Task 03 demonstrates the use of the QC designation, and the template also shows two ways of specifying the list of files in an input directory.

Task 04 demonstrates the use of the task specification:

jobgeneration = summary

Only a single job is created, which analyzes all the output of the previous task. Because the immediate previous task is prefixed with QC, task 04 looks back beyond it to task 02 for its input.

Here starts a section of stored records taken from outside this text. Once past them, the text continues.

(** Two peers; a message of the first is forwarded to the second. *)
Lemma bus_no_echo_witness :
  let o := EpOptions 8 8 1 in
  let ans := fun _ : loc => Answer 0 true tt in
  exists (s : bsys (T := nn_xbus priosched)) t pm ib' m t2 pm2,
    breach s /\ nn_xbus_recv (proto s) (ps s) (ib s) = Ret (t, pm, ib', 0, Received m) /\
    nn_xbus_send (proto s) (ps s) ans m = Ret (t2, pm2, 0, [(2%positive, Msg [] [104])]).
Proof.
  intros o ans. set (s0 := Bsys (nn_xbus_init (S := priosched)) init_stats ∅ [] ∅).
  set (ls := [BStart 1%positive o; BStart 2%positive o; BDeliver; BDeliver;
              BArrive 1%positive 0 (Msg [] [104]); BDeliver]).
  destruct (brun s0 ls) as [s| | |] eqn:Hrun; [|by vm_compute in Hrun..].
  assert (Hs : breach s).
  { eapply (breach_run s0 ls); [exact (breach_init 0)| |exact Hrun]. solve_path. }
  destruct (nn_xbus_recv (proto s) (ps s) (ib s)) as [[[[[t pm] ib'] rc] got]| | |] eqn:Hrecv;
    [|by vm_compute in Hrun; injection Hrun as <-; vm_compute in Hrecv..].
  assert (Hgot : rc = 0 /\ exists m, got = Received m).
  { vm_compute in Hrun. injection Hrun as <-. vm_compute in Hrecv. injection Hrecv as _ _ _ <- <-. eauto. }
  destruct Hgot as (-> & m & ->).
  destruct (bus_no_echo s t pm ib' m Hs) as (ib0 & p & r & m0 & ms & Hf); [|exact Hrecv|].
  { vm_compute in Hrun. injection Hrun as <-. intros p Hp.
    assert (Hd : p ∈ ({[1%positive; 2%positive]} : gset loc)).
    { assert (Hq : p ∈ (dom (<[1%positive := tt]> (<[2%positive := tt]> (∅ : gmap loc unit))) : gset loc)).
      { apply elem_of_dom. destruct p as [[|[]|]|[|[]|]|]; try (destruct Hp as [? Hp]; discriminate Hp); eexists; reflexivity. }
      rewrite !dom_insert_L in Hq. set_solver. }
    apply elem_of_union in Hd as [->%elem_of_singleton | ->%elem_of_singleton]; reflexivity. }
  destruct Hf as (_ & _ & _ & _ & _ & Hsend).
  destruct (Hsend s ans Hs) as (t2 & pm2 & to & Hs2 & _ & _); [intros q; split; reflexivity|].
  exists s, t, pm, ib', m, t2, pm2. split; [exact Hs|]. split; [exact Hrecv|]. rewrite Hs2.
  vm_compute in Hrun. injection Hrun as <-. vm_compute in Hrecv. injection Hrecv as <- <- <- <-.
  vm_compute in Hs2. injection Hs2 as <- <- Hto. f_equal. f_equal. exact (eq_sym Hto).
Defined.
(* ===== verification/Surveyor.v ===== *)
(** * Surveyor: the SURVEYOR socket (src/protocols/survey/surveyor.c)

    A SURVEYOR socket sends a survey to all its peers and accepts responses
    that carry the survey's identifier until the deadline timer expires or
    another survey is sent.  [sstep] runs the socket with its pipes, its timer
    and the worker thread; the raw socket underneath is the system of
    SockBase.v.

    [surveyor_never_fails] shows that no state gets an event it does not expect
    and no assertion fails, [survey_matches_responses] what a receive returns,
    [surveyor_close_completes] that a stop is reported.  Two things the code does
    not guard are shown by [surveyor_leaks] and [surveyor_negative_deadline]. *)

From stdpp Require Import base gmap list sets.
From Stdlib Require Import ZArith Lia.
From S2P Require Import Prelude Wire ListHeap Priolist Sched Pipe Lb Fq Sock Message Fsm Timer Inbox SockBase FqInbox Xsurveyor.

Open Scope Z_scope.

(** ** Data *)

Inductive survey_state : Type :=
| SURVEYOR_IDLE | SURVEYOR_PASSIVE | SURVEYOR_ACTIVE | SURVEYOR_CANCELLING
| SURVEYOR_STOPPING_TIMER | SURVEYOR_STOPPING.

#[export] Instance survey_state_eq_dec : EqDecision survey_state.
Proof. solve_decision. Defined.

Definition NN_SURVEYOR_DEFAULT_DEADLINE : Z := 1000.
Definition NN_SURVEYOR_ACTION_START : Z := 1.
Definition NN_SURVEYOR_ACTION_CANCEL : Z := 2.
Definition NN_SURVEYOR_SRC_DEADLINE_TIMER : Z := 1.
Definition NN_SURVEYOR_TIMEDOUT : Z := 1.
Definition NN_SURVEYOR_DEADLINE : Z := 1.
Definition ETIMEDOUT : Z := 110.

(** [stopped] says that [nn_sockbase_stopped] was called. *)
Record nn_surveyor (S : Type) : Type := Surveyor {
  xsurveyor : nn_xsurveyor S; sfsm : nn_fsm; state : survey_state; surveyid : Z;
  timer : nn_timer; tosend : nn_msg; deadline : Z; timedout : Z; stopped : bool
}.
Arguments Surveyor {S}.
Arguments xsurveyor {S}.
Arguments sfsm {S}.
Arguments state {S}.
Arguments surveyid {S}.
Arguments timer {S}.
Arguments tosend {S}.
Arguments deadline {S}.
Arguments timedout {S}.
Arguments stopped {S}.

Section surveyor.
  Context {S : Type} `{Scheduler S}.
(* ===== verification/Base64.v ===== *)
(** * Base64: the codec of the WebSocket handshake (src/transports/utils/base64.c)

    Both functions write into a buffer of the caller's and report [-ENOBUFS]
    when it is too small.  [encoding] is the encoding of RFC 4648; the theorems
    show that [nn_base64_encode] writes it, and a terminating zero, exactly when
    there is room, and that [nn_base64_decode] inverts it.

    [in] holds the bytes of the input; for the decoder the values of its [char]s,
    which are signed.  Lengths are below 2^32, as the indices are [unsigned]. *)

From stdpp Require Import base list.
From Stdlib Require Import ZArith Lia.
From S2P Require Import Prelude Wire Message.

Open Scope Z_scope.

(** "A...Z", "a...z", "0...9", "+/". *)
Definition ENCODEMAP : list Z :=
  (Z.of_nat <$> seq 65 26) ++ (Z.of_nat <$> seq 97 26) ++ (Z.of_nat <$> seq 48 10) ++ [43; 47].

Definition DECODEMAP : list Z :=
  replicate 43 255 ++ [62] ++ replicate 3 255 ++ [63] ++ (Z.of_nat <$> seq 52 10) ++
  replicate 3 255 ++ [62] ++ replicate 3 255 ++ (Z.of_nat <$> seq 0 26) ++ replicate 6 255 ++
  (Z.of_nat <$> seq 26 26) ++ replicate 133 255.

(** What is written so far, and the index behind it; [None] is the early return
    of [-ENOBUFS]. *)
Abbreviation progress := (list Z * option Z)%type.

(** [if (io >= out_len) return -ENOBUFS; out [io++] = c;] *)
Definition put (out : list Z) (io c : Z) : outcome progress :=
  if io >=? size out then Ret (out, None) else
  out ← upd_c out io c;
  Ret (out, Some (u32 (io + 1))).

(** Go on unless the function has returned. *)
Definition and_then (p : outcome progress) (f : list Z -> Z -> outcome progress) : outcome progress :=
  '(out, r) ← p;
  match r with Some io => f out io | None => Ret (out, None) end.

(** [while (rem >= 6)]; returns [rem] behind the loop. *)
Fixpoint encode_while (fuel : nat) (v rem : Z) (out : list Z) (io : Z) : outcome (progress * Z) :=
  match fuel with
  | O => NoFuel
  | S fuel =>
      if rem >=? 6 then
        let rem := rem - 6 in
        c ← nth_c ENCODEMAP (Z.land (Z.shiftr v rem) 63);
        '(out, r) ← put out io c;
        match r with
        | Some io => encode_while fuel v rem out io
        | None => Ret ((out, None), rem)
        end
      else Ret ((out, Some io), rem)
  end.

(** The loop over the input and the bits that are left. *)
Fixpoint encode_loop (i : list Z) (v rem : Z) (out : list Z) (io : Z) : outcome progress :=
  match i with
  | ch :: i =>
      let v := Z.lor (u32 (Z.shiftl v 8)) ch in
      '(p, rem) ← encode_while 3 v (rem + 8) out io;
      and_then (Ret p) (encode_loop i v rem)
  | [] =>
      if rem =? 0 then Ret (out, Some io) else
      let v := u32 (Z.shiftl v (6 - rem)) in
      c ← nth_c ENCODEMAP (Z.land v 63);
      put out io c
  end.

(** [while (io & 3)] *)
Fixpoint encode_pad (fuel : nat) (out : list Z) (io : Z) : outcome progress :=
  match fuel with
  | O => NoFuel
  | S fuel =>
      if Z.land io 3 =? 0 then Ret (out, Some io)
      else and_then (put out io 61) (encode_pad fuel)
  end.

Definition nn_base64_encode (i out : list Z) : outcome (Z * list Z) :=
  '(out, r) ← and_then (encode_loop i 0 0 out 0) (encode_pad 4);
  match r with
  | None => Ret (- ENOBUFS, out)
  | Some io =>
      if io >=? size out then Ret (- ENOBUFS, out) else
      out ← upd_c out io 0;
      Ret (io, out)
  end.

(** [isspace] of the C locale. *)
Definition isspace (c : Z) : bool := (c =? 32) || ((9 <=? c) && (c <=? 13)).

(** The loop of the decoder. *)
Fixpoint decode_loop (i : list Z) (v rem : Z) (out : list Z) (io : Z) : outcome (progress * (Z * Z)) :=
  match i with
  | [] => Ret ((out, Some io), (v, rem))
  | c :: i =>
      if isspace c then decode_loop i v rem out io else
      if c =? 61 then Ret ((out, Some io), (v, rem)) else
      ch ← nth_c DECODEMAP c;
      if ch =? 255 then Ret ((out, Some io), (v, rem)) else
      let v := Z.lor (u32 (Z.shiftl v 6)) ch in
      let rem := rem + 6 in
      if rem >=? 8 then
        let rem := rem - 8 in
        '(out, r) ← put out io (Z.land (Z.shiftr v rem) 255);
        match r with
        | Some io => decode_loop i v rem out io
        | None => Ret ((out, None), (v, rem))
        end
      else decode_loop i v rem out io
  end.
(** One message less in the counters. *)
Lemma counters_tail m (xs : list nn_msg) c mm :
  c = Z.of_nat (length (m :: xs)) -> mm = total (m :: xs) -> c < 2 ^ 64 -> mm < 2 ^ 64 ->
  u64 (c - 1) = Z.of_nat (length xs) /\ u64 (mm - msg_size m) = total xs.
Proof.
  intros -> -> H1 H2. cbn [length total foldr] in *. fold (total xs) in *.
  pose proof (msg_size_nonneg m). pose proof (total_nonneg xs).
  rewrite !u64_small by lia. split; lia.
Qed.

Lemma recv_rep h q m xs :
  queue_rep h q (m :: xs) ->
  exists h' q', nn_msgqueue_recv h q = Ret (h', q', 0, Some m) /\ queue_rep h' q' xs /\ maxmem q' = maxmem q.
Proof.
  intros [(cs & i & o & Hp & Hnd & Hhd & [pre Hlast] & Hi & Ho & Hdom & Hcache) Hc Hm [Hf1 Hf2]].
  destruct cs as [|c cs]; [done|]. injection Hhd as ->.
  destruct (counters_tail m xs _ _ Hc Hm) as [Ec Em]; [lia|lia|].
  assert (Hfits : Z.of_nat (length xs) < 2 ^ 64 /\ total xs < 2 ^ 64).
  { cbn [length total foldr] in *. fold (total xs) in *. pose proof (msg_size_nonneg m). lia. }
  destruct (pieces_range _ _ _ _ _ Hp) as [Hir _].
  destruct (pieces_head _ _ _ _ _ _ _ Hp) as (k & Hk & Hslot & Hnext).
  unfold nn_msgqueue_recv. rewrite (proj2 (Z.eqb_neq (count q) 0)) by (rewrite Hc; cbn; lia).
  load Hk. rewrite Hi, (nth_c_Some _ _ _ Hslot). cbn [mbind outcome_bind]. rewrite Ec, Em, G_Z.
  assert (Hgk : length (msgs k) = G).
  { cbn [pieces] in Hp. destruct Hp as (k' & Hk' & Hl & _). rewrite Hk in Hk'. by injection Hk' as <-. }
  destruct (decide (S i = G)) as [E|E].
  - rewrite (proj2 (Z.eqb_eq _ _)) by lia. destruct Hnext as (c' & cs' & -> & -> & Hp').
    assert (Hpre : exists pre', c' :: cs' = pre' ++ [out_chunk q]).
    { destruct pre as [|p0 pre]; [discriminate|]. injection Hlast as _ Hlast. by exists pre. }
    cbn [app] in Hnd. apply NoDup_cons in Hnd as [Hin Hnd]. destruct (cache q) as [o'|] eqn:Eca.
    + eexists _, _. split; [reflexivity|]. split; [|done]. split; [|done|done|done].
      exists (c' :: cs'), 0%nat, o. cbn [cache in_chunk out_chunk in_pos out_pos option_list].
      split_and!; try done.
      * apply (pieces_frame h); [|done]. intros y Hy. apply lookup_delete_ne. intros <-.
        apply Hin. clear -Hy. set_solver.
      * intros y. destruct (decide (y = in_chunk q)) as [->|].
        -- rewrite lookup_delete_eq. split; [by intros []|done].
        -- rewrite lookup_delete_ne, Hdom by done. cbn [app]. set_solver.
      * intros y ky [= <-] [_ Hy]%lookup_delete_Some. by apply (Hcache o').
    + eexists _, _. split; [reflexivity|]. split; [|done]. split; [|done|done|done].
      exists (c' :: cs'), 0%nat, o. cbn [cache in_chunk out_chunk in_pos out_pos option_list] in *.
      rewrite app_nil_r in *. split_and!; try done.
      * apply NoDup_app. split_and!; [done| |apply NoDup_singleton].
        intros y Hy ->%list_elem_of_singleton. done.
      * intros y. rewrite Hdom. cbn [app]. set_solver.
      * intros y ky [= <-] Hy. rewrite Hk in Hy. by injection Hy as <-.
  - rewrite (proj2 (Z.eqb_neq _ _)) by lia. eexists _, _. split; [reflexivity|]. split; [|done].
    split; [|done|done|done]. exists (in_chunk q :: cs), (S i), o.
    cbn [cache in_chunk out_chunk in_pos out_pos]. split_and!; try done; [by exists pre|lia].
Qed.

(** Whether the queue has room: the first message always fits. *)
Definition full (mm : Z) (xs : list nn_msg) (m : nn_msg) : bool :=
  match xs with [] => false | _ => total xs + msg_size m >=? mm end.

(** The chunk that comes next, the cached one or a new one, once the last one
    has been rewritten. *)
Lemma next_chunk_ok (h : qheap) q pre n k1 :
  NoDup ((pre ++ [out_chunk q]) ++ option_list (cache q)) ->
  (forall c, is_Some (h !! c) <-> c ∈ (pre ++ [out_chunk q]) ++ option_list (cache q)) ->
  (forall c k, cache q = Some c -> h !! c = Some k -> length (msgs k) = G) ->
  h !! n = None ->
  let h1 := <[out_chunk q := k1]> h in
  exists h2 new kn,
    (match cache q with Some n => Ret (h1, n) | None => Ret (<[n := new_chunk]> h1, n) end) = Ret (h2, new) /\
    length (msgs kn) = G /\ h2 !! new = Some kn /\ new <> out_chunk q /\ (new ∉ pre) /\
    (forall c, c <> new -> h2 !! c = h1 !! c) /\
    (forall c, is_Some (h2 !! c) <-> c ∈ pre ++ [out_chunk q; new]).
Proof.
  intros Hnd Hdom Hcache Hn h1. apply NoDup_app in Hnd as (_ & Hdisj & _).
  destruct (cache q) as [n0|] eqn:Eca; cbn [option_list] in *.
  - destruct (Hdom n0) as [_ [kn Hkn]]; [apply elem_of_app; right; by left|].
    assert (Hn0 : n0 ∉ pre ++ [out_chunk q]) by (intros Hx; apply (Hdisj n0 Hx); by left).
    exists h1, n0, kn. split_and!; [done|by apply (Hcache n0)| |set_solver|set_solver|done|].
    + unfold h1. rewrite lookup_insert_ne; [done|set_solver].
    + intros c. unfold h1. rewrite lookup_insert_is_Some'. rewrite Hdom. set_solver.
  - exists (<[n := new_chunk]> h1), n, new_chunk.
    assert (Hn' : n ∉ pre ++ [out_chunk q]).
    { intros Hx. destruct (proj2 (Hdom n)) as [? ?]; [by rewrite app_nil_r|congruence]. }
    split_and!; [done|by vm_compute|apply lookup_insert_eq|set_solver|set_solver| |].
    + intros c Hne. by rewrite lookup_insert_ne.
    + intros c. unfold h1. rewrite !lookup_insert_is_Some'. rewrite Hdom, app_nil_r. set_solver.
Qed.
Lemma mix_eq t b c d : mix (Z.of_nat t) b c d = u32 (Fips.f t b c d + Fips.K t).
Proof.
  assert (Hch : Z.lxor d (Z.land b (Z.lxor c d)) = Fips.Ch b c d).
  { apply Z.bits_inj'. intros n _. unfold Fips.Ch. rewrite !Z.lxor_spec, !Z.land_spec, Z.lxor_spec, Z.ldiff_spec.
    by destruct (Z.testbit b n), (Z.testbit c n), (Z.testbit d n). }
  assert (Hmaj : Z.lor (Z.land b c) (Z.land d (Z.lor b c)) = Fips.Maj b c d).
  { apply Z.bits_inj'. intros n _. unfold Fips.Maj. rewrite !Z.lxor_spec, Z.lor_spec, !Z.land_spec, Z.lor_spec.
    by destruct (Z.testbit b n), (Z.testbit c n), (Z.testbit d n). }
  unfold mix, Fips.f, Fips.K. rewrite Hch, Hmaj.
  destruct (Z.ltb_spec (Z.of_nat t) 20), (Z.ltb_spec (Z.of_nat t) 40), (Z.ltb_spec (Z.of_nat t) 60); try lia;
    repeat case_decide; try lia; reflexivity.
Qed.

Lemma round_sum t a b c d e w :
  u32 (mix (Z.of_nat t) b c d + u32 (u32 (sha1_rol32 a 5 + e) + w)) =
  (Fips.rotl 5 a + Fips.f t b c d + e + Fips.K t + w) mod 2 ^ 32.
Proof.
  rewrite mix_eq. unfold u32. rewrite Zplus_mod_idemp_l, Zplus_mod_idemp_r, Z.add_assoc.
  rewrite (Z.add_comm _ w), Z.add_assoc, Zplus_mod_idemp_r. f_equal. change (sha1_rol32 a 5) with (Fips.rotl 5 a). lia.
Qed.

Lemma schedule_prefix n W : exists W', Fips.schedule n W = W ++ W'.
Proof.
  revert W. induction n as [|n IH]; intros W; cbn; [exists []; by rewrite app_nil_r|].
  destruct (IH (W ++ [Fips.rotl 1 (Z.lxor (Z.lxor (Z.lxor (nth (length W - 3) W 0) (nth (length W - 8) W 0))
    (nth (length W - 14) W 0)) (nth (length W - 16) W 0))])) as [W' ->].
  eexists. by rewrite <-app_assoc.
Qed.

Lemma schedule_length n W : length (Fips.schedule n W) = (n + length W)%nat.
Proof. revert W. induction n as [|n IH]; intros W; cbn; [done|]. rewrite IH, length_app. cbn. lia. Qed.

(** Every word after the sixteenth is made of the words before it. *)
Lemma schedule_nth n M t :
  length M = 16%nat -> (16 <= t < n + 16)%nat ->
  let W := Fips.schedule n M in
  nth t W 0 = Fips.rotl 1 (Z.lxor (Z.lxor (Z.lxor (nth (t - 3) W 0) (nth (t - 8) W 0)) (nth (t - 14) W 0)) (nth (t - 16) W 0)).
Proof.
  intros HM. assert (Hgen : forall n W, (16 <= length W)%nat ->
    (forall t, (16 <= t < length W)%nat -> nth t W 0 = Fips.rotl 1 (Z.lxor (Z.lxor (Z.lxor (nth (t - 3) W 0)
      (nth (t - 8) W 0)) (nth (t - 14) W 0)) (nth (t - 16) W 0))) ->
    forall t, (16 <= t < n + length W)%nat -> nth t (Fips.schedule n W) 0 = Fips.rotl 1 (Z.lxor (Z.lxor (Z.lxor
      (nth (t - 3) (Fips.schedule n W) 0) (nth (t - 8) (Fips.schedule n W) 0)) (nth (t - 14) (Fips.schedule n W) 0))
      (nth (t - 16) (Fips.schedule n W) 0))).
  { clear n t. intros n. induction n as [|n IH]; intros W Hlen HW t Ht; [by apply HW|]. cbn.
    apply IH; rewrite ?length_app; cbn [length]; [lia| |lia]. clear t Ht. intros t Ht.
    destruct (decide (t = length W)) as [->|].
    - rewrite (app_nth2 _ _ 0 (n := length W)) by lia. rewrite Nat.sub_diag. cbn [nth].
      rewrite !app_nth1 by lia. done.
    - rewrite !app_nth1 by lia. apply HW. lia. }
  intros Ht. cbn. apply Hgen; rewrite ?HM; lia.
Qed.

(** The buffer as a window of the schedule. *)
Definition window (W buf : list Z) (i : nat) : Prop :=
  length buf = 16%nat /\
  forall j, (Nat.max i 16 - 16 <= j < Nat.max i 16)%nat -> buf !! (j mod 16)%nat = Some (nth j W 0).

In addition, Task 04 illustrates how the added_input parameter is populated by the template. The protocol defines two values for added_input, separated by a comma; examine the output file

For a tutorial on real-world bioinformatics using the hapLOHseq allelic imbalance detector developed in our lab, see Real-World Tutorial: hapLOHseq. For a tutorial on the use of replication, see Tutorial on Special Features.

Creating a New Workflow

To create a new workflow, you would need to create your own simple task and template definitions for steps in the workflow. Examples of those are provided for this workflow in the example/haplohseq/tasks and example/haplohseq/templates directories.

You need to create:

A protocol file:

Lists sequential steps to be executed by the workflow.

A config file:

Specifies software and data dependencies for the workflows.  These
variables can be referenced in protocol, task and template files so
that workflows can easily be ported to other platforms by simply
modifying config files.

A samples file:

Lists names of samples to process through workflows.  These names
are used as prefixes for intermediate and output files of the
workflow.

And tasks and templates:

These are definition files for steps in the workflow.  Tasks define
resources needed for a step in the workflow to be executed on an LSF
or PBS cluster (or on a local server or desktop).  Tasks also allow
the user to split jobs based on chromosomes.  Template files define
the actual step to be executed.

log files:

Log files are generated for each step in the workflow including
logs for console output, errors and a job completion status.

output files:

Each step of the workflow contains an output directory that contains
the artifacts generated by that step.

Running the command:

syqada begin

will provide a list of existing protocols that you can start a project with. When you select a number from the list, that protocol will be used to build a skeletal control directory with protocol, config, and sample files you can edit to prepare them to run the protocol.